Kolb: I think a lot of young people in the Forest Service in Montana today would like to be as successful as Tim Love, who was the District Ranger at Seeley Lake for 20 years, more or less, before he retired. As you probably know, Tim pioneered the Forest Service’s stewardship contracting program. He was quite knowledgeable with every ecological and practical detail in his district and well respected by nearly everyone in the Swan Valley.
Evergreen: We interviewed Mr. Love twice and found him to be eminently qualified and, frankly, a real pleasure to be around. And he certainly took good advantage of the presence of the Pyramid Lumber Company. Without the log market they provided, his Clearwater Stewardship Project would never have gotten off the ground. But he did it, and he did it very well.
Kolb: Unfortunately, there aren’t enough Tim Love’s to go around, but what he brought to the table in a forestry sense is the same thing that Montana ranchers who own timberland bring to the table. Most of them grew up on the ranches they own. They have a lot of knowledge that you can’t acquire in textbooks. They get their hands dirty every day. You can’t put a price on that.
Evergreen: This reminds us of a man we knew who went to work as the Assistant District Ranger at Prospect, Oregon after he got out of the Army in 1945. We once asked him what his first job was and he said, ‘My first job was to dig a trench from the highway to the office, so we could bury the telephone line.’ I don’t imagine many modern-day District Rangers are given the opportunity to experience a similar story.

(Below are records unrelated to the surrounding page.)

Lemma filled_orders_total i block orders :
  orders = [] \/ Finalization.block_to_ids
    (Storage.pending_finalization_orders (order_storage i)) !! block = None ->
  exists i', filled_orders i block orders = Ret i' /\
    block_number i' = block_number i /\ validator i' = validator i /\
    Tracker.seen_invalid_orders (order_tracker i') =
      Tracker.seen_invalid_orders (order_tracker i) /\
    (forall h, Tracker.order_hash_to_order_id (order_tracker i') !! h =
      if decide (h ∈ orders) then None
      else Tracker.order_hash_to_order_id (order_tracker i) !! h) /\
    Storage.shrinks (order_storage i) (order_storage i') /\
    (forall h id, h ∈ orders ->
      Tracker.order_hash_to_order_id (order_tracker i) !! h = Some id ->
      Storage.gone (order_storage i') id).
Proof.
  intros Hfresh. destruct orders as [|h0 orders'] eqn:Eo.
  { exists i. do 4 (split; [done|]). split; [|split; [done|]].
    - intros h. by rewrite decide_False by apply not_elem_of_nil.
    - by intros h id ?%not_elem_of_nil. }
  destruct Hfresh as [|Hfresh]; [done|]. unfold filled_orders. rewrite <-Eo.
  destruct (Tracker.filled_orders _ _ orders) as [[t s] filled] eqn:Et.
  destruct (Tracker.filled_orders_ids _ _ _ _ _ _ Et) as (Hids & _ & _ & Hinv & _ & Hs & Hg).
  pose proof (tracker_filled_finalization _ _ _ _ _ _ Et) as Hfin.
  unfold Storage.add_filled_orders, Finalization.new_orders. rewrite Hfin.
  rewrite bool_decide_true by done. eexists. do 4 (split; [done|]). split; [done|].
  split; [|exact Hg]. etrans; [exact Hs|]. by split.
Qed.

Kolb: The application of local knowledge is the key to collaborative success. A PhD with no knowledge of local forest conditions will do a terrible job until he or she acquires sufficient knowledge of local forests and local culture to make good decisions. This is why Montana’s private landowners and tribes are among our best forest managers. Forest management across the northern Rockies must be site specific, because our landscape is so variable and geology, soils, microclimate, hydrology and species mixtures create unique scenarios for every location. Only someone who intimately knows the land they are managing can make quality decisions where timing and cumulative effects are critical.